The U.S. Court of Appeals for the Seventh Circuit has concluded that, under Wisconsin law, a mortgage on real property can properly attach a lien to a vendor’s interest in a land contract, which may then be perfected when the mortgage is recorded in the county land records. As a result, there was no additional requirement that the lienholder perfect its lien in the debtors’ vendor interest by filing with the Department of Financial Institutions under Article 9 of the Wisconsin Uniform Commercial Code (In re Blanchard, April 14, 2016, Hamilton, D.).
Land contract. In 2010, the debtors, the Blanchards, agreed to sell a residential property to the Hoffmans. The Hoffmans paid $30,000 up front to the Blanchards, and the Blanchards agreed to obtain a mortgage loan in their own name with the property as collateral. The rest of the purchase price for the land contract was due in 2015, but the Hoffmans had the option of completing the land contract sale early by paying off the balance of the Blanchards’ mortgage. Under the land contract, the Blanchards received money immediately from the down payment and the mortgage loan, and the Hoffmans would eventually pay off the Blanchards’ mortgage.
The Blanchards then obtained a mortgage on the property from Intercity State Bank. In exchange for the loan, the Blanchards agreed to mortgage the property to the bank. The bank also obtained an Assignment of Leases and Rents as collateral for the mortgage loan but mistakenly neglected to obtain an Assignment of Land Contract. The bank recorded its mortgage and the Assignment of Leases and Rents in the county land records in 2011.
Trustee’s arguments. The Blanchards subsequently filed for bankruptcy protection, and the court appointed trustee sought to use his strong-arm powers under Section 544 of the Bankruptcy Code, which grants him the position of a bona fide purchaser of property as of the date of the bankruptcy, to step in line ahead of the bank’s mortgage so he could use the Blanchards’ vendor interest in the land contract for the benefit of unsecured creditors.
The trustee argued that the bank did not have a valid lien on the payments to the Blanchards under the land contract. The trustee contended that a mortgage can attach a lien only to real property, and that the Blanchards’ interest as vendors in the land contract was personal property that was not subject to the bank’s mortgage lien. The trustee concluded that the bank never attached a lien to that personal property, so the unencumbered interest should be available to unsecured creditors.

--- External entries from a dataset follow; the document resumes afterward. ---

(* ===== verification/IdSets.v ===== *)
(** * Sets of identifiers (ts_bart_packetfilter/src/lib.rs)

    What the lookup structures of the filter share: free lists, vectors of slots that are
    trimmed at the end, and tables whose values are sets of identifiers. *)

From Stdlib Require Import Sorted.
From S2P Require Import Prelude Bitset DynBitset IpNet IpTrie IpTrieMod IpTrieLookup RoutingTable.
Import DynBitset IpNet IpTrieMod IpTrieLookup RoutingTable.

Module IdSets.

(** [DynBitset] with its default parameters. *)
Abbreviation IdSet := DynBitset.

(** ** Free lists and slots *)

Definition pop_freelist (b : IdSet) : outcome (option nat * IdSet) :=
  match first_set b with
  | Some first => b ← clear 1 b first; mret (Some first, b)
  | None => mret (None, b)
  end.

(** [while let Some(None) = v.last() { v.pop(); }] *)
Fixpoint pop_none {A} (v : list (option A)) : list (option A) :=
  match v with None :: v => pop_none v | _ => v end.

Definition trim {A} (v : list (option A)) : list (option A) := rev (pop_none (rev v)).

(** ** Closures for [modify] *)

(** Setting and clearing a bit does not panic, see [dset_spec] and [dclear_spec]. *)
Definition written (v : IdSet) (o : outcome IdSet) : IdSet := match o with Done v' => v' | Panic => v end.

Definition set_id (id : nat) (val : option IdSet) : IpTrie.RouteModification (T := IdSet) * option IdSet :=
  match val with
  | Some v => (IpTrie.Noop, Some (written v (set 1 v id)))
  | None => (IpTrie.Insert (written empty (with_bit 1 empty id)), None)
  end.

Definition clear_id (id : nat) (val : option IdSet) : IpTrie.RouteModification (T := IdSet) * option IdSet :=
  match val with
  | Some v =>
      let v := written v (clear 1 v id) in
      (if is_empty v then IpTrie.Remove else IpTrie.Noop, Some v)
  | None => (IpTrie.Noop, None)
  end.

(** ** Loops over prefixes *)

Section Loop.
Context `{HI : Ipnet} {Tb It : Type} `{HR : !RoutingTable Tb IdSet It}.

Fixpoint modify_each (t : Tb) (pfxs : list IpNet) (f : option IdSet -> IpTrie.RouteModification (T := IdSet) * option IdSet) : outcome Tb :=
  match pfxs with
  | [] => mret t
  | pfx :: pfxs => '(_, t) ← rt_modify_impl t pfx f; modify_each t pfxs f
  end.

End Loop.

(** [fold(DynBitset::default(), |acc, x| acc.union_inplace(x))] *)
Definition union_all (l : list IdSet) : IdSet := fold_left union_inplace l empty.

(** ** Lemmas *)

Abbreviation wfs := (DynBitset.wf 1).

Lemma one_pos : (0 < 1)%nat.
Proof. lia. Qed.

Definition omem (o : option IdSet) (i : nat) : bool := match o with Some v => mem v i | None => false end.

(** A stored set is well formed and not empty. *)
Definition full (o : option IdSet) : Prop := forall v, o = Some v -> wfs v /\ exists i, mem v i = true.

Lemma full_None : full None.
Proof. intros v. done. Qed.

Lemma wfs_empty : wfs empty.
Proof. constructor. Qed.

Lemma mem_empty i : mem empty i = false.
Proof. done. Qed.

Lemma is_empty_mem v : wfs v -> is_empty v = false -> exists i, mem v i = true.
Proof.
  intros Hw H. rewrite (dis_empty_spec 1 one_pos v Hw) in H. apply bool_decide_eq_false_1 in H.
  destruct (bits 1 v) as [|i l] eqn:E; [done|]. exists i. apply (dbits_mem 1 one_pos v i Hw). rewrite E. set_solver.
Qed.

Lemma is_empty_none v i : wfs v -> is_empty v = true -> mem v i = false.
Proof.
  intros Hw H. rewrite (dis_empty_spec 1 one_pos v Hw) in H. apply bool_decide_eq_true_1 in H.
  apply not_true_iff_false. intros Hm. apply (dbits_mem 1 one_pos v i Hw) in Hm. rewrite H in Hm. by apply not_elem_of_nil in Hm.
Qed.

Lemma set_mod id o :
  full o -> let o' := snd (apply_mod (set_id id) o) in
  full o' /\ forall i, omem o' i = bool_decide (i = id) || omem o i.
Proof.
  intros Hf. cbv zeta. destruct o as [v|]; cbn [apply_mod set_id omem snd].
  - destruct (Hf v eq_refl) as [Hw _]. destruct (dset_spec 1 one_pos v id Hw) as (v' & -> & Hw' & Hm). cbn [written]. split.
    + intros x [= <-]. split; [done|]. exists id. by rewrite Hm, bool_decide_eq_true_2.
    + done.
  - unfold with_bit. destruct (dset_spec 1 one_pos empty id wfs_empty) as (v' & -> & Hw' & Hm). cbn [written]. split.
    + intros x [= <-]. split; [done|]. exists id. by rewrite Hm, bool_decide_eq_true_2.
    + done.
Qed.

Lemma clear_mod id o :
  full o -> let o' := snd (apply_mod (clear_id id) o) in
  full o' /\ (o = None -> o' = None) /\ forall i, omem o' i = negb (bool_decide (i = id)) && omem o i.
Proof.
  intros Hf. cbv zeta. destruct o as [v|]; [|by split_and!; [apply full_None|done|intros i; rewrite andb_false_r]].
  unfold apply_mod, clear_id. destruct (Hf v eq_refl) as [Hw _]. destruct (dclear_spec 1 one_pos v id Hw) as (v' & -> & Hw' & Hm). cbn [written].
  destruct (is_empty v') eqn:E; cbn [snd omem].
  - split_and!; [apply full_None|done|]. intros i. rewrite <- Hm. symmetry. by apply is_empty_none.
  - split_and!; [|done|done]. intros x [= <-]. split; [done|]. by apply is_empty_mem.
Qed.

Lemma pop_freelist_spec b :
  wfs b -> exists o b', pop_freelist b = Done (o, b') /\ wfs b' /\
    match o with
    | Some id => mem b id = true /\ (forall j, mem b j = true -> (id <= j)%nat) /\ forall i, mem b' i = negb (bool_decide (i = id)) && mem b i
    | None => b' = b /\ forall i, mem b i = false
    end.
Proof.
  intros Hw. unfold pop_freelist. rewrite (dfirst_set_spec 1 one_pos b eq_refl Hw).
  pose proof (fun i => dbits_mem 1 one_pos b i Hw) as Hb. pose proof (dbits_spec 1 one_pos b Hw) as Eb. destruct (bits 1 b) as [|id l]; cbn [head].
  - exists None, b. split_and!; [done..|]. intros i. apply not_true_iff_false. intros Hi%Hb. by apply not_elem_of_nil in Hi.
  - destruct (dclear_spec 1 one_pos b id Hw) as (b' & -> & Hw' & Hm). exists (Some id), b'. split_and!; [done..|apply Hb; set_solver| |done].
    intros j Hj. pose proof (Bitset.members_sorted (concat b)) as Hs. rewrite <- Eb in Hs. apply StronglySorted_inv in Hs as [_ Hs].
    rewrite List.Forall_forall in Hs. apply Hb, elem_of_cons in Hj as [->|Hj]; [done|]. apply list_elem_of_In, Hs in Hj. lia.
Qed.

Lemma pop_none_split {A} (v : list (option A)) : exists n, v = replicate n None ++ pop_none v.
Proof.
  induction v as [|[x|] v [n IH]]; [by exists 0%nat|by exists 0%nat|]. exists (S n). cbn [pop_none replicate app]. by rewrite <- IH.
Qed.

Lemma rev_replicate {A} n (x : A) : rev (replicate n x) = replicate n x.
Proof. induction n as [|n IH]; [done|]. cbn [replicate rev]. rewrite IH. symmetry. apply replicate_S_end. Qed.

Lemma trim_split {A} (v : list (option A)) : exists n, v = trim v ++ replicate n None.
Proof.
  destruct (pop_none_split (rev v)) as [n E]. exists n. apply (f_equal (@rev _)) in E. rewrite rev_involutive, rev_app_distr, rev_replicate in E. done.
Qed.

(** Trimming keeps the occupied slots, and what is left in range is as before. *)
Lemma trim_Some {A} (v : list (option A)) i x : trim v !! i = Some (Some x) <-> v !! i = Some (Some x).
Proof.
  destruct (trim_split v) as [n E]. rewrite E at 2. rewrite lookup_app. destruct (trim v !! i) as [o|]; [done|].
  split; [done|]. intros [? _]%lookup_replicate. done.
Qed.

Lemma trim_lookup {A} (v : list (option A)) i : (i < length (trim v))%nat -> trim v !! i = v !! i.
Proof. intros Hi. destruct (trim_split v) as [n E]. rewrite E at 2. by rewrite lookup_app_l. Qed.

(** [fold] with [union_inplace]. *)
Lemma union_all_spec l :
  Forall wfs l -> wfs (union_all l) /\ forall i, mem (union_all l) i = true <-> exists v, v ∈ l /\ mem v i = true.
Proof.
  intros Hl. unfold union_all.
  enough (forall acc, wfs acc -> wfs (fold_left union_inplace l acc) /\
    forall i, mem (fold_left union_inplace l acc) i = true <-> mem acc i = true \/ exists v, v ∈ l /\ mem v i = true) as H.
  { destruct (H empty wfs_empty) as [H1 H2]. split; [done|]. intros i. rewrite H2, mem_empty. naive_solver. }
  induction Hl as [|v l Hv Hl IH]; intros acc Ha; cbn [fold_left].
  - split; [done|]. intros i. split; [by left|]. by intros [|(v & ?%not_elem_of_nil & _)].
  - destruct (IH (union_inplace acc v)) as [H1 H2]; [apply (wf_union 1); [lia|done..]|]. split; [done|]. intros i.
    rewrite H2, (dunion_spec 1 one_pos) by done. rewrite orb_true_iff. set_solver.
Qed.

(** ** Tables of sets *)

Section Table.
Context `{HI : Ipnet} {Tb It : Type} `{HR : !RoutingTable Tb IdSet It} `{HT : !RoutingTableLaws Tb IdSet It}.
Implicit Types M : Routes IdSet.

(** Prefix [k] of a family holds the identifier [i]. *)
Definition holds M (fam : bool) (k : list bool) (i : nat) : Prop := omem (sel M fam !! k) i = true.

Definition full_routes M : Prop := forall fam k, full (sel M fam !! k).

Lemma full_no_routes : full_routes no_routes.
Proof. intros [] k; apply full_None. Qed.

Lemma holds_no_routes fam k i : ~ holds no_routes fam k i.
Proof. by destruct fam. Qed.

(** The keys of some prefixes. *)
Definition keyed (pfxs : list IpNet) (fam : bool) (k : list bool) : Prop :=
  exists p, p ∈ pfxs /\ is_ipv4 (net_addr p) = fam /\ key p = k.

Lemma sel_rset M p o fam k :
  sel (rset M p o) fam !! k = if decide (is_ipv4 (net_addr p) = fam /\ key p = k) then o else sel M fam !! k.
Proof.
  unfold rset, sel. destruct (is_ipv4 (net_addr p)), fam; cbn [routes4 routes6];
    rewrite ?lookup_partial_alter; repeat case_decide; naive_solver.
Qed.

Lemma rget_sel M p : rget M p = sel M (is_ipv4 (net_addr p)) !! key p.
Proof. done. Qed.

Lemma full_rset M p o : full_routes M -> full o -> full_routes (rset M p o).
Proof. intros HM Ho fam k. rewrite sel_rset. case_decide; [done|apply HM]. Qed.

Lemma rsize_clear M p o : (rget M p = None -> o = None) -> rsize (rset M p o) <= rsize M.
Proof.
  intros Ho. assert (H : forall m : gmap (list bool) IdSet, (m !! key p = None -> o = None) -> (size (partial_alter (fun _ => o) (key p) m) <= size m)%nat).
  { intros m Hm. destruct o as [v|].
    - pose proof (size_put m (key p) v). destruct (m !! key p); [lia|]. discriminate Hm. done.
    - pose proof (size_drop m (key p)) as [? _]. destruct (m !! key p); lia. }
  unfold rsize, rset, rget, sel in *. destruct (is_ipv4 (net_addr p)); cbn [routes4 routes6]; pose proof (H _ Ho); lia.
Qed.

Lemma set_each id pfxs t M :
  rt_repr t M -> full_routes M -> rsize M + Z.of_nat (length pfxs) < U64 ->
  exists t' M', modify_each t pfxs (set_id id) = Done t' /\ rt_repr t' M' /\ full_routes M' /\
    rsize M' <= rsize M + Z.of_nat (length pfxs) /\
    forall fam k i, holds M' fam k i <-> holds M fam k i \/ i = id /\ keyed pfxs fam k.
Proof.
  revert t M. induction pfxs as [|p pfxs IH]; intros t M Ht HM Hsz; cbn [modify_each length] in *.
  - exists t, M. split_and!; [done..|lia|]. intros fam k i. split; [by left|]. intros [|[_ (p & ?%not_elem_of_nil & _)]]; done.
  - destruct (rt_modify_spec t M p (set_id id) Ht ltac:(lia)) as (t1 & -> & Ht1). cbn [mbind outcome_bind].
    set (o := snd (apply_mod (set_id id) (rget M p))) in *. destruct (set_mod id (rget M p) (HM _ _)) as [Hf Hm]. fold o in Hf, Hm.
    pose proof (rsize_set M p o). destruct (IH t1 _ Ht1 (full_rset M p o HM Hf)) as (t2 & M2 & -> & Ht2 & HM2 & Hs2 & Hh2); [lia|].
    exists t2, M2. split_and!; [done..|lia|]. intros fam k i. rewrite Hh2. unfold holds at 1. rewrite sel_rset. unfold keyed.
    case_decide as Hd.
    + destruct Hd as [Hd1 Hd2]. rewrite Hm, orb_true_iff, bool_decide_eq_true, rget_sel, Hd1, Hd2. unfold holds. set_solver.
    + unfold holds. set_solver.
Qed.

Lemma clear_each id pfxs t M :
  rt_repr t M -> full_routes M -> rsize M + 1 < U64 ->
  exists t' M', modify_each t pfxs (clear_id id) = Done t' /\ rt_repr t' M' /\ full_routes M' /\ rsize M' <= rsize M /\
    forall fam k i, holds M' fam k i <-> holds M fam k i /\ ~ (i = id /\ keyed pfxs fam k).
Proof.
  revert t M. induction pfxs as [|p pfxs IH]; intros t M Ht HM Hsz; cbn [modify_each] in *.
  - exists t, M. split_and!; [done..|]. intros fam k i. split; [|by intros []]. intros H. split; [done|]. by intros [_ (p & ?%not_elem_of_nil & _)].
  - destruct (rt_modify_spec t M p (clear_id id) Ht ltac:(lia)) as (t1 & -> & Ht1). cbn [mbind outcome_bind].
    set (o := snd (apply_mod (clear_id id) (rget M p))) in *. destruct (clear_mod id (rget M p) (HM _ _)) as (Hf & Hn & Hm). fold o in Hf, Hn, Hm.
    pose proof (rsize_clear M p o Hn). destruct (IH t1 _ Ht1 (full_rset M p o HM Hf)) as (t2 & M2 & -> & Ht2 & HM2 & Hs2 & Hh2); [lia|].
    exists t2, M2. split_and!; [done..|lia|]. intros fam k i. rewrite Hh2. unfold holds at 1. rewrite sel_rset. unfold keyed.
    case_decide as Hd.
    + destruct Hd as [Hd1 Hd2]. rewrite Hm, andb_true_iff, negb_true_iff, bool_decide_eq_false, rget_sel, Hd1, Hd2. unfold holds. set_solver.
    + unfold holds. set_solver.
Qed.

(** The identifiers under the prefixes of an address. *)
Lemma rmatches_mem M ip :
  full_routes M -> Forall wfs (rmatches M ip) /\ forall i, mem (union_all (rmatches M ip)) i = true <->
    exists l, (l <= length (addr_bits ip))%nat /\ holds M (is_ipv4 ip) (take l (addr_bits ip)) i.
Proof.
  intros HM. assert (Hin : forall v, v ∈ rmatches M ip <-> exists l, (l <= length (addr_bits ip))%nat /\ sel M (is_ipv4 ip) !! take l (addr_bits ip) = Some v).
  { intros v. unfold rmatches, matches. rewrite list_elem_of_omap. setoid_rewrite list_elem_of_In. setoid_rewrite <- in_rev. setoid_rewrite in_seq.
    split; intros (l & Hl & Hv); exists l; (split; [lia|done]). }
  assert (Hw : Forall wfs (rmatches M ip)) by (apply Forall_forall; intros v (l & _ & Hv)%Hin; by apply (HM _ _ _ Hv)).
  split; [done|]. intros i. rewrite (proj2 (union_all_spec _ Hw)). setoid_rewrite Hin. unfold holds. split.
  - intros (v & (l & Hl & Hv) & Hm). exists l. split; [done|]. by rewrite Hv.
  - intros (l & Hl & Hm). destruct (sel M (is_ipv4 ip) !! take l (addr_bits ip)) as [v|] eqn:E; [|done]. exists v. split; [by exists l|done].
Qed.

Lemma keyed_contains `{HL : !IpnetLaws} pfxs ip :
  addr_ok ip -> existsb (fun p => net_contains p ip) pfxs = true <->
    exists l, (l <= length (addr_bits ip))%nat /\ keyed pfxs (is_ipv4 ip) (take l (addr_bits ip)).
Proof.
  intros Hip. rewrite existsb_exists. setoid_rewrite net_contains_spec; [|done]. unfold keyed. split.
  - intros (p & Hp & Hf & Hk). exists (net_prefix_len p). split.
    + pose proof (key_length p) as Hl. rewrite Hk, length_take in Hl. lia.
    + exists p. split_and!; [by apply list_elem_of_In|done..].
  - intros (l & Hl & p & Hp & Hf & Hk). exists p. split_and!; [by apply list_elem_of_In|done|].
    pose proof (key_length p) as Hlen. rewrite Hk, length_take in Hlen. rewrite Hk. f_equal. lia.
Qed.

End Table.
End IdSets.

Mortgage attached to land contract. The court determined that the Blanchards’ interest as vendors under a land contract both could secure the bank’s mortgage loan as a matter of law. In addition, when the bank recorded its mortgage in the county land records, the bank perfected its lien in the debtors’ vendor interest in the land contract.
Because Wisconsin’s land recording statute applies to “every transaction by which any interest in land is created, aliened, mortgaged, assigned or may be otherwise affected in law or in equity,” the court concluded the statute was broad enough to include creation of a lien on a vendor’s interest in a land contract.
No Article 9 restrictions. Moreover, the court found nothing in Revised Article 9 that restricts the scope of Wisconsin’s land recording statute. Section 9-308 of the Wisconsin UCC specifies, “Perfection of a security interest in a right to payment or performance also perfects a security interest in a security interest, mortgage, or other lien on personal or real property securing the right.”
This provision, noted the court, is analogous to the concept that the mortgage follows the note: if the lender perfects a security interest in a right to payments, then it has also perfected a security interest on the lien on real property securing that right to payment. The court then extended the reasoning to converse situation, finding that if the lender perfected the mortgage, that action would also perfect a lien on the mortgage collateral—the land contract vendor’s interest.
As a result, the trustee could not use the strong arm powers in the Bankruptcy Code to avoid the bank’s valid and prior-recorded mortgage lien on the Blanchards’ interest as vendors in the land contract.
The case is No. 15-1970.
Attorneys: Michael F. Dubis (Michael F. Dubis SC) for Larry H. Liebzeit. Sarah Lynn Ruffi (Ruffi Law Offices, SC) for Intercity State Bank FSB.